Несмотря на это, приближаясь к Красному, он изменил свое мнение и принял решение закончить войну одним ударом, который будет необходимо нанести, и для достижения этой цели послал генерала Милорадовича вперед с тем, чтобы тот захватил дорогу у Красного. Идя параллельно с французами, Кутузов имел около 90 тысяч готовых к бою солдат, русские пушки везли на санях, имевших специальные блоки, чтобы перетаскивать их через овраги, наподобие низины у Красного.

Все указывало на большое столкновение, но даже в нем не было ничего схожего с Бородином. Бои, которые состоялись у Красного, были беспорядочными стычками, происходившими в течение трех дней, с 15-го по 17 ноября.

Выйдя из Смоленска с первой колонной, в основном состоявшей из остатков Старой и Молодой гвардии и 200 лошадей (плотно согнанные офицерами в кучу, они получили название «Обреченные» или «Эскадрон обреченных»), Наполеон шел пешком, вместе с сильно деморализованным Мюратом рядом с собой и другими маршалами, возглавлявшими дивизии, — Бертье, Бессьером, Дюроком и Лефевром — в непосредственной близости от себя. Он шел в длинном плаще, опираясь на толстую березовую палку. На голове у него красовался красный бархатный капюшон, поверх которого была шапка из меха куницы. Когда ему доложили, что Милорадович занял позиции впереди, он не выглядел сильно обеспокоенным, он не выглядел таким даже тогда, когда первые ядра, выпущенные из пушек, расположенных на высотах вокруг дороги, посыпались на колонну. «Ядра летали у нас под ногами последние 20 лет», — сказал он и приготовился, если понадобится, лично возглавить атаку.

Бургойнь, находившийся в этот момент в авангарде и присоединившийся к своему гренадерскому полку, оценил силы русского авангарда приблизительно в 25 тысяч, и его мнение явилось одним из нескольких наиболее точных в оценке беспорядочных боев, которые произошли в течение следующих 72 часов. Первые, кто увидел врага и понял, что столкновение неизбежно, были солдаты, шедшие впереди, — они сразу вернулись к основным силам. Одними из тех, кто ушел вперед, оказались несколько «ранних пташек» из банды, которую Бургойнь обнаружил в смоленском подвале, — это были люди, которые всегда шли впереди армии, надеясь замаскироваться в предвкушении ночного грабежа дорожных и седельных сумок.

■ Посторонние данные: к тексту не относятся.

Lemma fmap_alter_frame (g : Car -> Car) (i : nat) (l : list Car) :
  (forall c, f (g c) = f c) -> f <$> alter g i l = f <$> l.
Proof.
  intros Hg. revert i. induction l as [|c l IH]; intros i; [reflexivity|].
  destruct i as [|i]; simpl; [rewrite Hg; reflexivity|].
  f_equal. apply IH.
Qed.

Hypothesis f_position : forall p c, f (set_position p c) = f c.
Hypothesis f_timing :
  forall tm c,
    current_lap tm = current_lap (timing c) ->
    lap_time tm = lap_time (timing c) ->
    last_lap_time tm = last_lap_time (timing c) ->
    best_lap_time tm = best_lap_time (timing c) ->
    f (set_timing tm c) = f c.
Hypothesis f_damage : forall d c, f (set_damage d c) = f c.
Hypothesis f_state : forall s c, f (set_state s c) = f c.

Lemma f_gap_behind (a c : Car) : f (gap_behind a c) = f c.
Proof. unfold gap_behind. case_decide; apply f_timing; reflexivity. Qed.

Lemma f_apply_damage (d : Qc) (c : Car) : f (apply_damage d c) = f c.
Proof.
  unfold apply_damage. case_decide; rewrite ?f_state; apply f_damage.
Qed.

Lemma assign_positions_frame (order : list nat) (i : Z) (cs : list Car) :
  f <$> assign_positions i order cs = f <$> cs.
Proof.
  revert i cs. induction order as [|j order IH]; intros i cs; simpl;
    [reflexivity|].
  rewrite IH. apply fmap_alter_frame. intros c. apply f_position.
Qed.

Lemma gaps_loop_frame (rest : list nat) (prev : nat) (cs : list Car) :
  f <$> gaps_loop prev rest cs = f <$> cs.
Proof.
  revert prev cs. induction rest as [|j rest IH]; intros prev cs; simpl;
    [reflexivity|].
  destruct (cs !! prev) as [ahead|]; rewrite IH; [|reflexivity].
  apply fmap_alter_frame. intros c. apply f_gap_behind.
Qed.

Lemma _update_positions_frame (r r' : RaceController) :
  _update_positions r = Some r' -> f <$> cars r' = f <$> cars r.
Proof.
  unfold _update_positions.
  destruct (sorted_cars (cars r)) as [|leader rest]; [discriminate|].
  destruct (_ !! leader) as [lead|]; [|discriminate].
  cbn [mbind option_bind]. intros H. apply (inj Some) in H. subst r'.
  cbn [cars set_race_current_lap set_cars].
  rewrite gaps_loop_frame, fmap_alter_frame, assign_positions_frame;
    [reflexivity|].
  intros c. apply f_timing; reflexivity.
Qed.

Lemma collide_pair_frame (rng : nat -> Qc) (i j : nat)
    (st : list Car * nat) :
  f <$> (collide_pair rng i j st).1 = f <$> st.1.
Proof.
  unfold collide_pair.
  destruct (st.1 !! i) as [car1|], (st.1 !! j) as [car2|]; try reflexivity.
  repeat case_decide; try reflexivity; cbn [fst];
    rewrite !fmap_alter_frame by (intros c; apply f_apply_damage);
    reflexivity.
Qed.

Lemma collide_from_frame (rng : nat -> Qc) (st : list Car * nat) (i : nat) :
  f <$> (collide_from rng st i).1 = f <$> st.1.
Proof.
  unfold collide_from. destruct (st.1 !! i) as [car1|]; [|reflexivity].
  case_decide; [reflexivity|].
  generalize (seq (S i) (length st.1 - S i)). intros js.
  revert st. induction js as [|j js IH]; intros st; simpl; [reflexivity|].
  rewrite IH. apply collide_pair_frame.
Qed.

Lemma _check_collisions_frame (rng : nat -> Qc) (r : RaceController) :
  f <$> cars (_check_collisions rng r) = f <$> cars r.
Proof.
  unfold _check_collisions. cbn [cars set_draws set_cars].
  change (cars r) with (cars r, draws r).1 at 3.
  generalize (seq 0 (length (cars r))). generalize (cars r, draws r).
  intros st js. revert st.
  induction js as [|j js IH]; intros st; simpl; [reflexivity|].
  rewrite IH. apply collide_from_frame.
Qed.

Lemma finish_step_frame (r : RaceController) (i : nat) :
  f <$> cars (finish_step r i) = f <$> cars r.
Proof.
  unfold finish_step. destruct (cars r !! i) as [car|]; [|reflexivity].
  destruct (_ && _); [|reflexivity].
  destruct (race_finished r); cbn [cars set_cars record_winner];
    apply fmap_alter_frame; intros c; apply f_state.
Qed.

Lemma _check_race_finish_frame (r : RaceController) :
  f <$> cars (_check_race_finish r) = f <$> cars r.
Proof.
  unfold _check_race_finish. generalize (seq 0 (length (cars r))).
  intros js. revert r.
  induction js as [|j js IH]; intros r; simpl; [reflexivity|].
  rewrite IH. apply finish_step_frame.
Qed.
End frame.

(** ** A tick with [dt = 0] *)

Lemma fmod1_id (t : Qc) : in_unit t -> fmod1 t = t.
Proof.
  intros [Hlo Hhi]. unfold fmod1.
  assert (Qfloor t = 0%Z) as ->.
  { apply Qfloor_unique; unfold Qcle, Qclt in *; simpl in *; assumption. }
  apply Qc_is_canon. rewrite this_minus, this_of_Z. unfold inject_Z. lra.
Qed.

Lemma movement_of_zero (m : Qc) (c : Car) : movement_of 0 m c = 0.
Proof.
  unfold movement_of. rewrite Qcmult_0_r, Qcmult_0_l. reflexivity.
Qed.

Lemma track_t_setter_zero (c : Car) :
  in_unit (_track_t c) -> track_t_setter (track_t c + 0) c = c.
Proof.
  intros Hu. unfold track_t_setter, track_t.
  rewrite Qcplus_0_r, (fmod1_id _ Hu). cbn [_track_t set__track_t].
  assert (bool_decide (dec 95 100 < _track_t c)
          && bool_decide (_track_t c < dec 5 100) = false) as ->.
  { apply andb_false_iff.
    destruct (decide (dec 95 100 < _track_t c)) as [H|H].
    - right. apply bool_decide_eq_false. intros H'. qc_lra.
    - left. apply bool_decide_eq_false. exact H. }
  destruct c; reflexivity.
Qed.

Lemma Qcminus_0_r (a : Qc) : a - 0 = a.
Proof. ring. Qed.

Lemma _update_speed_zero (c : Car) :
  kinematics (_update_speed 0 c) = kinematics c.
Proof.
  unfold _update_speed, kinematics, track_t.
  rewrite !Qcmult_0_r. rewrite Qcplus_0_r. rewrite Qcminus_0_r.
  unfold py_min, py_max.
  case_decide as H1;
    cbn [_track_t _current_speed timing set_throttle_brake set_telemetry
         set__current_speed];
    try case_decide; try reflexivity; exfalso; qc_lra.
Qed.

Lemma kinematics_track_t (c c' : Car) :
  kinematics c = kinematics c' -> track_t c = track_t c'.
Proof. unfold kinematics. intros H. injection H. auto. Qed.

Lemma telemetry_for_kinematics (tr : Track) (b : Qc) (c : Car) :
  kinematics (telemetry_for tr b c) = kinematics c.
Proof. reflexivity. Qed.

Lemma racing_tick_zero (b : Qc) (tr : Track) (m : Qc) (c : Car) :
  in_unit (track_t c) ->
  kinematics (racing_tick b 0 tr m c) = kinematics c.
Proof.
  intros Hu. unfold racing_tick. rewrite movement_of_zero.
  set (c3 := telemetry_for tr b _).
  assert (kinematics c3 = kinematics c) as K3.
  { unfold c3. rewrite telemetry_for_kinematics, _update_speed_zero.
    reflexivity. }
  assert (in_unit (_track_t c3)) as Hu3.
  { change (in_unit (track_t c3)). rewrite (kinematics_track_t _ _ K3).
    exact Hu. }
  rewrite (track_t_setter_zero c3 Hu3). rewrite <- K3.
  rewrite Qcmult_0_l, Qcplus_0_r.
  destruct (_should_pit _ _); reflexivity.
Qed.

Lemma _update_pit_stop_kinematics (dt m : Qc) (c : Car) :
  kinematics (_update_pit_stop dt m c) = kinematics c.
Proof. unfold _update_pit_stop. case_decide; reflexivity. Qed.

Lemma car_update_zero (tr : Track) (m : Qc) (c c' : Car) :
  car_update 0 tr m c = Some c' -> in_unit (track_t c) ->
  kinematics c' = kinematics c.
Proof.
  intros Hu Hr. destruct (state_cases (state c)) as [H|[H|H]].
  - rewrite car_update_still in Hu by exact H. congruence.
  - rewrite car_update_in_pit in Hu by exact H. apply (inj Some) in Hu.
    subst c'. apply _update_pit_stop_kinematics.
  - rewrite car_update_moves in Hu by exact H.
    destruct (get_bank_at tr (track_t c)) as [b|]; [|discriminate].
    cbn [mbind option_bind] in Hu. apply (inj Some) in Hu. subst c'.
    apply racing_tick_zero, Hr.
Qed.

Гренадеры и егеря выстроились плотными шеренгами вокруг императора и начали немедленно наступать, но лобового столкновения так и не произошло. Солдаты Милорадовича спаслись бегством, оставив дорогу открытой, но заняли позиции на высотах, откуда обрушили на колонну град картечи.

Несмотря на это, французы не бросили весь свой большой артиллерийский обоз, и пушки, среди которых было несколько принадлежавших бригаде генерала Лонгчемпа, были тут же пущены в ход для ответа. Это отчасти сдержало нападение русских, и через два часа Красное взяли, полк Бургойня вместе с егерями стал лагерем за городом.

Теперь Наполеону предстояло решить, спешить ли дальше одному или отложить свое продвижение, чтобы дать время дивизиям, шедшим в арьергарде, присоединиться к нему. К чести Наполеона, он предпочел второй вариант, который оказался решением, приведшим к значительным столкновениям, многие из которых велись врукопашную.

Основные силы под командованием Кутузова все время продолжали двигаться почти параллельно с французами, в то время как Милорадович, решивший, что французы отнюдь не так беспомощны и деморализованы, как он предполагал, медленно отступил, чтобы присоединиться к своему командиру. Этот маневр привел его к жестокому столкновению со следующей за Наполеоном французской дивизией под командованием Евгения де Богарне, ушедшей из Смоленска днем 15 ноября. Состоялся еще один суровый поединок, и сомнительно, удалось бы Евгению продолжить свое продвижение дальше, если бы не неожиданное ночное нападение на часть французов, расположившихся биваками у дороги. Бургойнь оставил живые воспоминания об этом столкновении, в котором он принимал активное участие.

Вот что говорил он, получив от генерала Роге приказ присоединиться к своему полку и атаковать: «По правде говоря, я был очень раздосадован эти приказом. Я не думаю, что боялся драки, я просто был недоволен тем, что мне ужасно не хватало времени на сон!» Этой ночью поспать ему не удалось. В два часа ночи французы атаковали тремя колоннами, с гренадерами и егерями в центре, поддерживаемые двумя группами стрелков, шедших цепью справа и слева. Холод усилился, трудности ночного наступления по мягкому снегу были очень большими. В течение получаса наступавшие очертя голову бросались на русских, которые открыли убийственный огонь из ружей и пушек, стреляя картечью.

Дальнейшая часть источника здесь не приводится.